Quelqu’un lève le doigt.
— C’est bien camarade Kévin ! Alors ?
— Euuuh, le grand révolutionnaire, le Yang-Tsé-Kiang de la pensée, l’Annapurna de la philosophie...
— Trêve de baliverne, dis-nous ce qu’IL a voulu dire ?
Un autre lève le doigt.
— Oui Jean-Albert ?
— “Après la pluie le beau temps” ?
Le maître de Cérémonie fronce les sourcils et serre les dents.
— Tu penses vraiment que notre grand Maître à tous, le guide suprême de la classe ouvrière et toutes ces sortes de choses a dit une telle bêtise ?
Tous les autres, autour de Jean-Albert, s’écartent légèrement de deux mètres, le laissant seul face à ses responsabilités.
— Ben non, mais bon, moi je disais ça comme ça...

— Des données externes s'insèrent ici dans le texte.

(** * ARV calculator: a shallow embedding of [zillow_arv_calculator.py]

    The development follows the Python module function by function:
    the text helpers the module leans on ([int], [float], [str.split],
    [str.strip], [str.replace], [in], [re.search]), the target property
    extractor, the comp loop with its similarity filter, the median
    estimator, the search-URL literal, the page fetcher, the
    time-boxed memo and the button handler.

    Conventions.
    - A Python [str] is a Rocq [string]; its characters are read as code
      points below 256, so the classes [\d] and [\s] are the decimal
      digits and the white-space code points of that range.
    - A Python [int] is a [Z].  A Python [float] is [pyfloat]: not-a-number,
      an infinity, or the exact rational its text or arithmetic denotes;
      rounding to binary64 is not represented.
    - A call that may raise returns [result]; code that also touches the
      clock, the network, the memo or the page runs in the monad [M]. *)

From stdpp Require Import base numbers strings list gmap.
From Stdlib Require Import ZArith QArith Qabs Ascii String List Bool Lia.
From Stdlib Require Import DecimalString Lqa Sorting Permutation.
Import ListNotations.

Local Open Scope Z_scope.

(** ** Exceptions *)

Inductive exn : Type :=
| ValueError
| IndexError
| TypeError
| NameError
| SyntaxError
| RequestException
| StopException.

Inductive result (A : Type) : Type :=
| Ok (a : A)
| Raise (e : exn).
Arguments Ok {A} a.
Arguments Raise {A} e.

Definition bind {A B : Type} (c : result A) (k : A -> result B) : result B :=
  match c with
  | Ok a => k a
  | Raise e => Raise e
  end.

Notation "'let*' x ':=' c 'in' k" := (bind c (fun x => k))
  (at level 10, x name, c at level 100, k at level 200).

Definition returns {A : Type} (c : result A) : Prop := exists a, c = Ok a.

(** ** Characters and text helpers *)

Definition code (c : ascii) : N := N_of_ascii c.

(** [\d] and [str.isdigit] on code points below 256. *)
Definition is_digit (c : ascii) : bool :=
  ((48 <=? code c) && (code c <=? 57))%N.

(** [\s] and [str.isspace] on code points below 256. *)
Definition is_space (c : ascii) : bool :=
  (((9 <=? code c) && (code c <=? 13)) ||
   ((28 <=? code c) && (code c <=? 32)) ||
   (code c =? 133) || (code c =? 160))%N.

Definition digit_val (c : ascii) : Z := Z.of_N (code c) - 48.

Definition chars (s : string) : list ascii := list_ascii_of_string s.
Definition text (l : list ascii) : string := string_of_list_ascii l.

Definition ascii_eqb (a b : ascii) : bool := Ascii.eqb a b.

Le président de Séance se croise les mains sur la poitrine, ferme les yeux et doctement explique le verset au camarade :
— Notre grand esprit révolutionnaire a voulu dire que si à un moment il y avait les ténèbres, la lumière suivrait.
— Ben justement...
— Oui ? Jean-Albert, tu veux ajouter ?
— Nan nan, rien.
— Tu viendras dimanche après l’off... la réunion, pour une confession autocritique.
Enfin, le camarade d’Office se lève et s’adresse au groupe :
— Bien, justement, c’est à qui de faire son autocritique aujourd’hui ?
Un petit homme d’une trentaine d’années, lève le doigt tout en gardant la tête baissée.
— Oui camarade Jules-Marcel ?
— C’est le camarade Jean Chrysostome qui devait présenter son autocritique.
— Et pourquoi n’est-il pas là ?
— Il a été envoyé en stage de réinsertion révolutionnaire.
Le chef de Section à l’air embêté.
— Ah ! Oui... c’est vrai... Bien ! Levons la séance... ça vous va comme ça ?
Et en un chœur parfait, l’ensemble des officiants répond :
— Oh oui !

Épinac, le 4 juin 2021

1- “Le Petit Livre rouge” Mao Tsetoung, chap. VII, verset 4. (www.chine.in)
2- “Merci” en chinois, prononcer “Tchiétchié-ni”.